» **PROBLEM DESCRIPTION**
Copy exactly the lines of the material below, starting with the first and including the line that holds "the destination of".

» **RECORDS FOR THIS TASK**
(** The four arguments [DiskBlockAsyncStore.get] passes to [new BlockMetadata]. *)
Module BlockMetadata.
Record t := new {
  size : BlockSize;
  type : BlockType.t;
  dataType : BlockDataType.t;
  lengthWithoutPadding : nat;
}.
End BlockMetadata.

(** [IBlockMetadata], as far as the embedded code reads it: the metadata of
    the destination of an XOR.  [dateCreated] is [None] when the metadata
    gives no date ([undefined], falsy). *)
Module IBlockMetadata.
Record t := {
  dateCreated : option JsDate;
  dataType : BlockDataType.t;
}.
End IBlockMetadata.

(** Modelled from the spec: the class [BlockHandle] (blocks/handle.ts) is not
    among the embedded files.  A handle records the six constructor arguments
    of [DiskBlockAsyncStore.get] and the path set by [setPath]; it "owns no
    data", its [data] getter "synchronously reads the file" and [fullData]
    "yields the padded blockSize bytes" of that file. *)
Module BlockHandle.
Record t := new {
  type : BlockType.t;
  dataType : BlockDataType.t;
  idChecksum : ChecksumBuffer;
  metadata : BlockMetadata.t;
  canRead : bool;
  canPersist : bool;
  path : option Path;
}.

Definition blockSize (h : t) : BlockSize := BlockMetadata.size (metadata h).

Definition setPath (p : Path) (h : t) : t :=
  {| type := type h; dataType := dataType h; idChecksum := idChecksum h;
     metadata := metadata h; canRead := canRead h; canPersist := canPersist h;
     path := Some p |}.

Definition data (h : t) (d : Disk) : Result Buffer :=
  match path h with
  | Some p => readFileSync p d
  | None => Throw (SystemError "ENOENT")
  end.

Definition fullData (h : t) (d : Disk) : Result Buffer := data h d.
End BlockHandle.

(** [Promise.all(items.map(f))] for an [f] without suspension points, and
    [items.map(f)] for an [f] that may throw: the results in order, or the
    first error. *)
Fixpoint mapResult {A B} (f : A -> Result B) (items : list A) : Result (list B) :=
  match items with
  | [] => Ok []
  | x :: rest =>
      match f x with
      | Throw e => Throw e
      | Ok y =>
          match mapResult f rest with
          | Throw e => Throw e
          | Ok ys => Ok (y :: ys)
          end
      end
  end.

(* ===================================================================== *)
(** ** Tuples of handles *)
(* ===================================================================== *)

(** Modelled from the spec: the constant [TUPLE_SIZE] (constants.ts) is not
    among the embedded files; the specification gives "fixed-arity
    (TUPLE_SIZE, typically 3)". *)
Definition TUPLE_SIZE : nat := 3.
(** The first bin of the transform of a real signal is its sum. *)
Lemma first_bin (yr : list R) :
  yr <> [] ->
  fst (nth 0 (dftR (-1) (map (fun v => (v, 0)) yr)) (0, 0)) = Rsum yr.
Proof.
  intros Hy.
  assert (HN : length yr <> 0%nat) by (destruct yr; [contradiction | discriminate]).
  rewrite dftR_nth by (rewrite length_map; lia). rewrite length_map. cbn [fst].
  rewrite <- bigsum_nth. apply bigsum_ext. intros m Hm.
  rewrite Nat.mul_0_r, rootR_forward, ang_zero, cos_0, sin_0 by exact HN.
  rewrite (nth_map_lt _ _ 0) by exact Hm. cbn [Cmul fst snd]. ring.
Qed.


Lemma low_pass_with_time_axis (yr tr : list R) (u : R) :
  (2 <= length yr)%nat ->
  length tr = length yr ->
  last tr 0 <> hd 0 tr ->
  0 < u ->
  u * INR (length yr) * Rabs (spacing tr) <= 1 ->
  frequency_filtering_fft (map XFin yr) (Some (map XFin tr))
    (Some (XFin u)) None "all"
  = Ok (map XFin (repeat (Rsum yr / INR (length yr)) (length yr))).
Proof.
  intros HN Hlen Hne Hu Hres.
  assert (Hy : yr <> []) by (destruct yr; [simpl in HN; lia | discriminate]).
  assert (Ht : tr <> []) by (destruct tr; [simpl in *; lia | discriminate]).
  assert (Hs : spacing tr <> 0).
  { unfold spacing. intros E. apply Rmult_integral in E.
    destruct E as [E|E]; [lra|].
    apply (Rinv_neq_0_compat (INR (length tr - 1))); [|exact E].
    apply not_0_INR. lia. }
  unfold frequency_filtering_fft.
  rewrite !length_map, Hlen, Nat.eqb_refl. cbn [negb bind].
  destruct (np_min_finite Ht) as [m ->]. cbn [bind].
  rewrite (fft_lift Hy). cbn [bind].
  rewrite (@spacing_value m tr) by lia.
  assert (Hinv : (fone / XFin (spacing tr))%num = XFin (1 / spacing tr))
    by (unfold fone; cbn [fdiv of_Z exact]; apply xdiv_fin, Hs).
  rewrite !Hinv.
  change (String.eqb "all" "all") with true. cbn [bind].
  rewrite (@low_pass_mask (length yr) (spacing tr) u) by (lia || assumption).
  set (X := dftR (-1) (map (fun v => (v, 0)) yr)).
  assert (HX : length X = length yr)
    by (unfold X; rewrite dftR_length; apply length_map).
  assert (Hfirst : fst (nth 0 X (0, 0)) = Rsum yr) by (apply first_bin, Hy).
  destruct X as [|x0 xrest]; [simpl in HX; lia|].
  cbn [nth] in Hfirst. cbn [length] in HX.
  replace (length yr - 1)%nat with (length xrest) by lia.
  assert (Hmasked :
            map (fun p => cmul (fst p) (of_bool (snd p)))
                (combine (map lift (x0 :: xrest))
                         (true :: repeat false (length xrest)))
            = map lift (Cmul x0 (1, 0) :: map (fun c => Cmul c (0, 0)) xrest)).
  { cbn [map combine fst snd]. f_equal.
    clear. induction xrest as [|c xrest IH]; [reflexivity|].
    cbn [map length repeat combine fst snd]. f_equal. exact IH. }
  rewrite Hmasked, ifft_lift by discriminate. cbn [bind]. f_equal.
  rewrite !map_map. cbn [lift fst length]. rewrite length_map.
  rewrite <- HX.
  apply (nth_ext _ _ XNaN XNaN).
  - rewrite !length_map, dftR_length, repeat_length. cbn [length].
    rewrite length_map. reflexivity.
  - intros j Hj. rewrite length_map, dftR_length in Hj. cbn [length] in Hj.
    rewrite length_map in Hj.
    rewrite (nth_map_lt _ _ (0, 0))
      by (rewrite dftR_length; cbn [length]; rewrite length_map; exact Hj).
    rewrite (nth_map_lt _ _ 0) by (rewrite repeat_length; exact Hj).
    rewrite nth_repeat_lt by exact Hj.
    rewrite single_bin_inverse by exact Hj. rewrite Hfirst. f_equal.
    unfold Rdiv. rewrite Rmult_1_l. reflexivity.
Qed.
Lemma replies_follow_messages_in_order_witness :
  exists st,
    (Support.exec (T := plainTable)) 1700000000000 (Support.start 1700000000000)
      [ (1700000000900, ClickQuick 0); (1700000001000, ClickQuick 1);
        (1700000002400, Fire); (1700000002500, Fire) ]%Z = Some st /\
    botTexts st = Support.greeting :: map (Support.getBotResponse (T := plainTable))
        (userTexts st).
Proof.
  eexists. split; [vm_compute; reflexivity|].
  match goal with
  | |- botTexts ?st = _ =>
      assert (H : run (Support.getBotResponse (T := plainTable))
          Support.quickActions 1700000000000
                      (initial Support.greeting 1700000000000)
                      [ (1700000000900, ClickQuick 0); (1700000001000, ClickQuick 1);
                        (1700000002400, Fire); (1700000002500, Fire) ]%Z = Some st)
        by (vm_compute; reflexivity);
      exact (proj2 (proj2 (replies_follow_messages_in_order _ _ _ _ _ _ H)) eq_refl)
  end.
Defined.
(** ** Runtime cameras *)

Lemma get_entity_by_name_Some {E} (entities : list (string * E)) name e :
  get_entity_by_name entities name = Some e →
  ∃ s, name = PyStr s ∧ (s, e) ∈ entities.
Proof.
  unfold get_entity_by_name. destruct name as [| | | |s| |]; try done.
  destruct (find _ entities) as [[n x]|] eqn:Hf; [|done]. intros [= <-].
  apply find_some in Hf as [Hin Hn]. apply bool_decide_eq_true in Hn.
  simpl in Hn. subst n. exists s. split; [done|]. by apply list_elem_of_In.
Qed.

Lemma get_mount_actor_cases scene art act :
  get_mount_actor scene art act
  = if is_None act then Ok None
    else if is_None art then
      Ok (FreeActor <$> get_entity_by_name (named_actors scene) act)
    else
      '(h, a) ← not_None (get_entity_by_name (named_articulations scene) art);
      match get_entity_by_name (named_links a) act with
      | None => Raise (RuntimeError "Mount actor is not found")
      | Some l => Ok (Some (LinkOf h l))
      end.
Proof. by destruct act, art. Qed.

Lemma is_None_true v : is_None v = true ↔ v = PyNone.
Proof. by destruct v. Qed.

(** X16. What a camera is mounted on. A runtime camera adds exactly one
    engine camera to the scene and changes nothing else in it. Without an
    [actor_uuid] the camera is fixed in the world, whatever
    [articulation_uuid] says (it is not even looked up). A camera mounted on
    a free actor has no [articulation_uuid] and its actor bears the
    [actor_uuid]; a camera mounted on a link has an articulation bearing the
    [articulation_uuid], one of whose links bears the [actor_uuid]. *)
Theorem mount_follows_configuration (cfg : CameraConfig) (scene scene' : Scene)
    (renderer : string) (c : Camera) :
  Camera_init cfg scene renderer = Ok (c, scene') →
  same_stage scene scene'
  ∧ scene_cameras scene' = scene_cameras scene ++ [camera c]
  ∧ cam_mount (camera c) = actor c
  ∧ (__dict__ cfg !! "actor_uuid" = Some PyNone → actor c = None)
  ∧ (∀ h, actor c = Some (FreeActor h) →
       __dict__ cfg !! "articulation_uuid" = Some PyNone
       ∧ ∃ a, all_actors (world scene) !! h = Some a
           ∧ __dict__ cfg !! "actor_uuid" = Some (PyStr (actor_name a)))
  ∧ (∀ h l, actor c = Some (LinkOf h l) →
       ∃ a lk, all_articulations (world scene) !! h = Some a
         ∧ links a !! l = Some lk
         ∧ __dict__ cfg !! "articulation_uuid" = Some (PyStr (articulation_name a))
         ∧ __dict__ cfg !! "actor_uuid" = Some (PyStr (link_name lk))).
Proof.
  intros H.
  destruct (Camera_init_effect _ _ _ _ _ H) as (_ & _ & Hm & Hmount & Hst & Hcams).
  split; [done|]. split; [done|]. split; [done|].
  unfold Camera_init, getattr in H.
  destruct (__dict__ cfg !! "articulation_uuid") as [art|]; [|done].
  destruct (__dict__ cfg !! "actor_uuid") as [act|]; [|done].
  clear H. cbn [default from_option id] in Hmount.
  rewrite get_mount_actor_cases in Hmount. split; [|split].
  - intros [= ->]. by injection Hmount as <-.
  - intros h Hc. rewrite Hc in Hmount.
    destruct (is_None act); [done|].
    destruct (is_None art) eqn:Hart.
    + apply is_None_true in Hart as ->. split; [done|].
      destruct (get_entity_by_name _ _) as [h'|] eqn:E; [|done].
      injection Hmount as ->.
      apply get_entity_by_name_Some in E as (s0 & -> & Hin).
      apply elem_of_lookup_imap in Hin as (i & a & [= -> ->] & Ha).
      by exists a.
    + inv_bind Hmount as ha Hha. destruct ha as [h0 a0].
      by destruct (get_entity_by_name (named_links a0) act).
  - intros h l Hc. rewrite Hc in Hmount.
    destruct (is_None act); [done|].
    destruct (is_None art) eqn:Hart.
    + by destruct (get_entity_by_name (named_actors scene) act).
    + inv_bind Hmount as ha Hha. destruct ha as [h0 a0].
      apply not_None_Ok in Hha.
      destruct (get_entity_by_name (named_links a0) act) as [l0|] eqn:El; [|done].
      injection Hmount as -> ->.
      apply get_entity_by_name_Some in Hha as (s1 & -> & Hin).
      apply elem_of_lookup_imap in Hin as (i & a & [= -> -> ->] & Ha).
      apply get_entity_by_name_Some in El as (s2 & -> & Hin).
      apply elem_of_lookup_imap in Hin as (j & lk & [= -> ->] & Hl).
      by exists a, lk.
Qed.
Lemma fetched_records_shape_witness :
  let s := sample_ctx "OptIn" in
  let r := _fetch_data two_fetches (mkDt 738820 9 30 0 0 (Some "UTC"))
                       (mkDt 738830 9 30 0 0 (Some "UTC")) s in
  length (records_of (fst r)) = 1 /\
  exists pre req resp readings items,
    sent (env (client (snd r))) = (pre ++ [req])%list /\
    url req = API_ENDPOINT ++ "getMeterReading" /\
    transport two_fetches (length pre) req = Responded 200 (Return resp) /\
    py_get resp "readings" = Return readings /\ py_iter readings = Return items /\
    Forall (fun res =>
              exists reading d t rvs,
                reading ∈ items /\
                py_get reading "readTime" = Return (JStr d) /\
                fromisoformat two_fetches (patch_utc_suffix d) = Some t /\
                py_get reading "readingValues" = Return rvs /\
                res !! KStr "readTime" = Some (VDatetime t) /\
                res !! KStr "readingValues" = Some (VJson rvs)) (records_of (fst r)).
Proof.
  intros s r. split; [vm_compute; reflexivity|].
  apply (fetched_records_shape two_fetches (mkDt 738820 9 30 0 0 (Some "UTC"))
           (mkDt 738830 9 30 0 0 (Some "UTC")) s (snd r)).
  apply fetched_pair_eq. vm_compute. reflexivity.
Defined.

Lemma fetch_soft_failure_witness :
  let W := sample_world [sample_metadata; Responded 503 (Return JNull)] in
  let s := sample_ctx "OptIn" in
  let m' := self (snd (_fetch_data W (mkDt 738820 9 30 0 0 (Some "UTC"))
                         (mkDt 738830 9 30 0 0 (Some "UTC")) s)) in
  m' = self s \/
  (_first_reading_date (self s) = None /\
   exists d, m' = set_first_reading_date d (self s)).
Proof.
  intros W s.
  apply (fetch_soft_failure W (mkDt 738820 9 30 0 0 (Some "UTC"))
           (mkDt 738830 9 30 0 0 (Some "UTC")) s).
  vm_compute. reflexivity.
Defined.

Lemma first_date_resolution_witness :
  let s := vienna_ctx "OptIn" in
  let s1 := snd (_get_first_reading_date two_fetches s) in
  let d : datetime := mkDt 738825 0 0 0 0 (Some "Europe/Vienna") in
  self s1 = set_first_reading_date d (self s) /\
  exists pre req resp since raw,
    sent (env (client s1)) = (pre ++ [req])%list /\
    length (sent (env (client s))) <= length pre /\
    to_path "getMeterReadingMetaData" (JDict [("meterPointId", JNum 7)]) req /\
    transport two_fetches (length pre) req = Responded 200 (Return resp) /\
    py_get resp "readingsAvailableSince" = Return (JStr since) /\
    fromisoformat two_fetches since = Some raw /\
    ordinal d = ordinal raw /\ hour d = hour raw /\ minute d = 0%Z /\
    second d = second raw /\ microsecond d = microsecond raw /\
    tzinfo d = Some (time_zone (sn (client s1))).
Proof.
  intros s s1 d.
  apply (first_date_resolution two_fetches s s1 d).
  - reflexivity.
  - apply pair_fst_eq. vm_compute. reflexivity.
Defined.

Lemma first_date_resolved_once_witness :
  let s := snd (_get_first_reading_date two_fetches (sample_ctx "OptIn")) in
  exists seen s',
    run_calls two_fetches sample_calls s = Some (seen, s') /\
    _first_reading_date (self s') = Some late_first_date /\
    _get_first_reading_date two_fetches s' = (Return (Some late_first_date), s').
Proof.
  intros s.
  destruct (is_Some_ex (run_calls two_fetches sample_calls s)) as [[seen s'] Hr];
    [vm_compute; reflexivity|].
  exists seen, s'. split; [exact Hr|].
  apply (first_date_resolved_once two_fetches sample_calls s s' seen late_first_date Hr).
  vm_compute. reflexivity.
Defined.

Lemma first_reading_resolved_once_witness :
  let s := mkCtx (sample_client (JStr "tok"))
                 (set_first_reading (VJson (JNum 42)) (sample_meter "OptIn")) in
  exists seen s',
    run_calls two_fetches (CallFirstReading 0 :: sample_calls) s = Some (seen, s') /\
    _first_reading (self s') = VJson (JNum 42) /\
    forall fuel, get_first_reading two_fetches fuel s' = Some (Return (VJson (JNum 42)), s').
Proof.
  intros s.
  destruct (is_Some_ex (run_calls two_fetches (CallFirstReading 0 :: sample_calls) s))
    as [[seen s'] Hr]; [vm_compute; reflexivity|].
  exists seen, s'. split; [exact Hr|].
  apply (first_reading_resolved_once two_fetches (CallFirstReading 0 :: sample_calls)
           s s' seen Hr).
  reflexivity.
Defined.

Lemma get_first_reading_result_witness :
  exists s',
    get_first_reading late_reading 3 (sample_ctx "OptIn")
      = Some (Return (VJson (JNum 42)), s') /\
    (_first_reading (self s') = VJson (JNum 42) \/
     (VJson (JNum 42) = PyNone /\
      _first_reading (self s') = _first_reading (self (sample_ctx "OptIn")))).
Proof.
  destruct (is_Some_ex (get_first_reading late_reading 3 (sample_ctx "OptIn")))
    as [[r s'] Hr]; [vm_compute; reflexivity|].
  assert (Hv : fst (default (Raise IndexError, sample_ctx "OptIn")
                      (get_first_reading late_reading 3 (sample_ctx "OptIn")))
               = Return (VJson (JNum 42))) by (vm_compute; reflexivity).
  rewrite Hr in Hv. simpl in Hv. subst r.
  exists s'. split; [exact Hr|].
  exact (get_first_reading_result late_reading 3 (sample_ctx "OptIn") s' _ Hr).
Defined.

Lemma window_shape_witness :
  fst (window early_meter 30 (vienna_ctx "OptIn"))
  = Return (mkDt 738808 22 0 0 0 (Some "Europe/Vienna"),
            mkDt 738838 22 0 0 0 (Some "Europe/Vienna")) /\
  fst (window early_meter 1000000 (vienna_ctx "OptIn")) = Raise OverflowError.
Proof.
  split.
  - apply (proj1 (proj2 (window_shape early_meter 30 (vienna_ctx "OptIn")))).
    vm_compute. split; discriminate.
  - apply (proj2 (proj2 (window_shape early_meter 1000000 (vienna_ctx "OptIn")))).
    vm_compute. intros [H _]. apply H. reflexivity.
Defined.

(** A first reading of 0 and then a first record whose valid "MR" value
    is null: the second call returns None and puts None in the slot. *)
Example first_reading_null_overwrites :
  let s0 := sample_ctx "OptIn" in
  let r1 := default (Raise IndexError, s0) (get_first_reading null_reading 1 s0) in
  let r2 := default (Raise IndexError, s0) (get_first_reading null_reading 1 (snd r1)) in
  _first_reading (self (snd r1)) = VJson (JNum 0) /\
  fst r2 = Return PyNone /\
  _first_reading (self (snd r2)) = PyNone.
Proof. vm_compute. repeat split; reflexivity. Qed.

» **SOLUTION TO THE EXERCISE**
(** The four arguments [DiskBlockAsyncStore.get] passes to [new BlockMetadata]. *)
Module BlockMetadata.
Record t := new {
  size : BlockSize;
  type : BlockType.t;
  dataType : BlockDataType.t;
  lengthWithoutPadding : nat;
}.
End BlockMetadata.

(** [IBlockMetadata], as far as the embedded code reads it: the metadata of
    the destination of an XOR.  [dateCreated] is [None] when the metadata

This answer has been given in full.